Nemmeno gli allenatori della Lazio sono mai stati così critici nei confronti dei giallorossi come il nuovo allenatore dei giallorossi
Quella nomea se l’è costruita giorno dopo giorno. Per diciotto, lunghissimi, anni. Con un’abnegazione pressoché totale. Se c’è qualcuno che ha finito per incarnare il sentimento di “antiromanismo”, quello è Gian Piero Gasperini da Grugliasco. O almeno così giurano i tifosi giallorossi. Perché neanche gli allenatori della Lazio sono mai stati così critici nei confronti dei capitolini.

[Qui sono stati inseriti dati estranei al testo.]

(** In a transaction the program runs as it does on the tables. *)
Lemma run_body {A} (p : sql A) (k : result A -> client A) db tx :
  replays p (put (tx_writes tx) db) -> default db (tx_view tx) = db ->
  match run p (put (tx_writes tx) db) with
  | Ok (a, d) => exists tx', run_client (body p k) db (InTx tx) = run_client (k (Ok a)) db (InTx tx') /\ d = put (tx_writes tx') db
  | Raise e => exists tx' e', run_client (body p k) db (InTx tx) = run_client (k (Raise e')) db (InTx tx') /\ (e' = e \/ e' = server_error e)
  end.
Proof.
  unfold run. revert tx. induction p as [[a|x]|B s f IH]; intros tx Hr Hv; [by exists tx|exists tx, x; split; [done|by left]|].
  cbn [replays] in Hr. cbn [run_sql head mjoin option_join tail body run_client].
  destruct (exec s (put (tx_writes tx) db)) as [[b d]|x] eqn:Ex.
  - assert (exists tx', serve db [] (InTx tx) (Query s) = (Ok b, db, InTx tx') /\ tx_writes tx' = tx_writes tx ++ writes_of s b /\
      default db (tx_view tx') = db) as (tx' & -> & Hw & Hv').
    { cbn [serve]. rewrite serve_query_eq. destruct (consistent s) eqn:Ec.
      - rewrite Hv. cbv zeta. rewrite Ex. eexists. split; [done|]. split; [|done]. assert (writes_of s b = []) as -> by by destruct s. by rewrite app_nil_r.
      - rewrite waits_nobody, Ex. eexists. by split_and!. }
    destruct Hr as [[x Hf]|[-> Hr]]; [rewrite Hf; exists tx', x; split; [done|by left]|].
    rewrite <- put_app, <- Hw in Hr |- *. by apply IH.
  - assert (exists tx', serve db [] (InTx tx) (Query s) = (Raise (server_error x), db, InTx tx')) as (tx' & ->).
    { cbn [serve]. rewrite serve_query_eq. destruct (consistent s) eqn:Ec; [rewrite Hv; cbv zeta; rewrite Ex; by eexists|].
      rewrite waits_nobody, Ex. by eexists. }
    exists tx', (server_error x). split; [done|by right].
Qed.

Lemma contract_classified e : is_cll_error e = true -> mysql_classified e = e /\ server_error e = e.
Proof. by destruct e. Qed.

Lemma contract_server e e' : is_cll_error e = true -> e' = e \/ e' = server_error e -> mysql_classified e' = e.
Proof. intros H [->| ->]; destruct (contract_classified e H) as [E1 E2]; by rewrite ?E2. Qed.

Lemma run_ensure {A} (k : client A) db c :
  in_tx c = false -> run_client (_ensure_connected k) db c = run_client k db Idle.
Proof. by destruct c. Qed.

Section handle.
Context (self : MysqlStore) (db : Database) (c : connection).
Context (Hopen : my_closed self = false) (Hc : in_tx c = false).

Lemma transaction_exact {A} b (p : sql A) :
  replays p db ->
  match run p db with
  | Ok (a, d) => run_client (Mysql._transaction self (Some b) p) db c = (Ok a, d, Idle)
  | Raise e => is_cll_error e = true -> run_client (Mysql._transaction self (Some b) p) db c = (Raise e, db, Idle)
  end.
Proof.
  intros Hr. unfold Mysql._transaction. rewrite Hopen, run_ensure by done. cbn [begin_with run_client serve committed_by].
  set (tx := new_tx _). pose proof (run_body p finish db tx Hr) as Hb. cbn [tx new_tx tx_writes tx_view put fold_left] in Hb.
  specialize (Hb ltac:(by destruct b)). destruct (run p db) as [[a d]|e].
  - destruct Hb as (tx' & -> & ->). cbn. by rewrite apply_writes_eq.
  - intros He. destruct Hb as (tx' & e' & -> & Hx). cbn. by rewrite (contract_server e e' He Hx).
Qed.

Lemma consistent_exec {B} (s : stmt B) b d : consistent s = true -> exec s db = Ok (b, d) -> d = db.
Proof.
  unfold exec. destruct (bool_decide _); [|done].
  destruct s as [id []| | |id [|]| | | | | | | | | | | | ]; try done; cbn [effect]; by intros _ [= _ <-].
Qed.

(** A read outside a transaction. *)
Lemma mysql_read_exact {A} (p : sql A) (r : result A) :
  every (@consistent) p -> run p db = (let! a := r in Ok (a, db)) -> contract_error r ->
  run_client (Mysql._transaction self None p) db c = (r, db, Idle).
Proof.
  intros Hp Hr He. unfold Mysql._transaction. rewrite Hopen, run_ensure by done. revert Hr. unfold run.
  induction p as [[a|x]|B s k IH]; cbn [run_sql body run_client head mjoin option_join tail classify].
  - destruct r; [by intros [= ->]|done].
  - destruct r; [done|]. intros [= ->]. by destruct (contract_classified _ He) as [-> _].
  - destruct Hp as [Hs Hk]. cbn [serve]. rewrite serve_query_eq, waits_nobody. destruct (exec s db) as [[b d]|x] eqn:E.
    + apply consistent_exec in E as ->; [|done]. by apply IH.
    + destruct r; [done|]. intros [= ->]. cbn [body run_client classify]. destruct (contract_classified _ He) as [E1 E2]. by rewrite E2, E1.
Qed.
End handle.
End alone.

(** ** The statements of the operations *)
Create HintDb each.
Ltac each :=
  repeat first
    [ progress intros
    | apply every_bind
    | match goal with |- every _ (match ?e with _ => _ end) => destruct e end
    | progress cbn [execute lift every plain consistent negb]
    | match goal with |- _ /\ _ => split | |- True => exact I | |- _ = _ => reflexivity end
    | solve [eauto with each] ].

Lemma find_entry_reads log_id value : every (@consistent) (Sql._find_entry log_id value).
Proof. unfold Sql._find_entry. each. Qed.
Lemma load_state_reads log_id : every (@consistent) (Sql.load_state log_id false).
Proof. unfold Sql.load_state, Sql.load_witnesses. each. Qed.

Lemma every_weaken (P Q : forall B, stmt B -> bool) {A} (p : sql A) :
  (forall B (s : stmt B), P B s = true -> Q B s = true) -> every P p -> every Q p.
Proof. intros H. induction p as [r|B s k IH]; [done|]. intros [Hs Hk]. split; [by apply H|]. intros b. by apply IH. Qed.

Lemma load_state_plain log_id for_update : every (@plain) (Sql.load_state log_id for_update).
Proof. unfold Sql.load_state, Sql.load_witnesses. each. Qed.
Lemma append_plain log_id input lock : every (@plain) (Sql.append log_id input lock).
Proof. unfold Sql.append, Sql.lock_log, Sql._find_entry. each. Qed.
Lemma commit_rest_plain log_id st u : every (@plain) (commit_rest log_id st u).
Proof. eapply every_weaken; [|apply commit_rest_writer]. by intros B []. Qed.
Lemma commit_cll_plain log_id es ec next for_update : every (@plain) (Sql.commit_cll log_id es ec next for_update).
Proof.
  apply every_bind; [apply load_state_plain|]. intros st. apply every_bind; [done|]. intros u. exact (commit_rest_plain log_id st u).
Qed.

L’incipit della storia è stato scritto il 24 novembre del 2007. La banda Spalletti batte 0-1 il Genoa a Marassi. A fine partita Gasperini trabocca di bile. “Sconfitta immeritata e brutte sensazioni sugli arbitraggi – dice ai giornalisti – ci sono state decisioni discutibili e atteggiamenti poco rispettosi”. È l’inizio di una tendenza che diventa genere letterario. Ogni incrocio regala un nuovo capitolo. “Totti è un cascatore” sentenzia Gasperini nel 2009. “La punizione con cui hanno vinto non c’era” dirà qualche tempo dopo. Ma è nell’ultimo periodo che il mister diventa particolarmente prolifico. Nel dicembre del 2021 la Roma batte l’Atalanta 1-4. Solo che sul momentaneo 1-2 la Dea si vede annullare il gol del pari. Gasperini è fuori di sé. “Siamo stati penalizzati, se qualcuno vuole spiegarmi l’episodio sul secondo gol. Che roba è? – dice – Sono episodi troppo eclatanti. Sempre e solo in una direzione”. La rivalità diventa inestinguibile, quasi una guerra di religione. Anche perché sull’altra panchina è seduto José Mourinho, uno che per i tifosi della Roma è stato santone e santino al tempo stesso. Nel 2022 l’uomo di Setubal è amareggiato per aver perso una partita che avrebbe meritato di vincere. “Josè sarà rammaricato – risponde Gasperini – certo se è così allora ha grandi colpe la Roma, perché perdere una gara facile da vincere è una bella botta”. L’anno dopo commenta l’arbitraggio con un semplice: “Siamo alle comiche”. Poi sulla fine dell’ultimo campionato arriva l’affondo più pesante. La Roma deve recuperare 18 minuti contro l’Udinese per via di un malore accusato in campo da Ndicka. Lì per lì si teme problema al cuore. Il difensore viene portato via ed entra in ospedale con un codice giallo. Un mese prima, però, era stata rinviata Atalanta – Fiorentina. Il dirigente viola Joe Barone aveva avuto un arresto cardiaco e sarebbe morto un paio di giorni dopo. I calendari sono intasati. Trovare uno spazio libero è impossibile. “Non è colpa nostra – afferma il tecnico qualche settimana dopo – dobbiamo renderci conto che non si trattava di un codice giallo”. La capitale si indigna, pretende scuse. Poi, come lo Stato di De André, getta la spugna con gran dignità. Per anni Gasperini e la Roma sono state rette parallele, destinate a non incontrarsi mai.
Poi qualcosa è cambiato.
Quando il suo nome ha iniziato a circolare come possibile sostituto di Ranieri, alcuni tifosi hanno esposto uno striscione poco amichevole. L’uomo di Grugliasco era l’incarnazione dell’avversario perfetto: prima il passato nella Juventus, poi era diventato l’icona di una curva avversaria che, in una presentazione di una decina di anni fa, era passata sopra un’auto giallorossa con un carrarmato. In una città dove l’espressione “romano e romanista” viene ripetuta allo sfinimento, l’arrivo dell’ex nerazzurro è un cortocircuito. Anche perché a volerlo è stato Ranieri, uno che negli ultimi mesi ha riaffermato ancora una volta quanto sia importante il concetto di “appartenenza” in una realtà come Trigoria. Gasperini arriva a Roma come il marziano di Flaiano. E dovrà raddrizzare quelle storture al passare del tempo, degli allenatori e dei giocatori. L’ultimo ad esserci riuscito è stato un altro allenatore arrivato da “nemico”. E si chiamava Fabio Capello.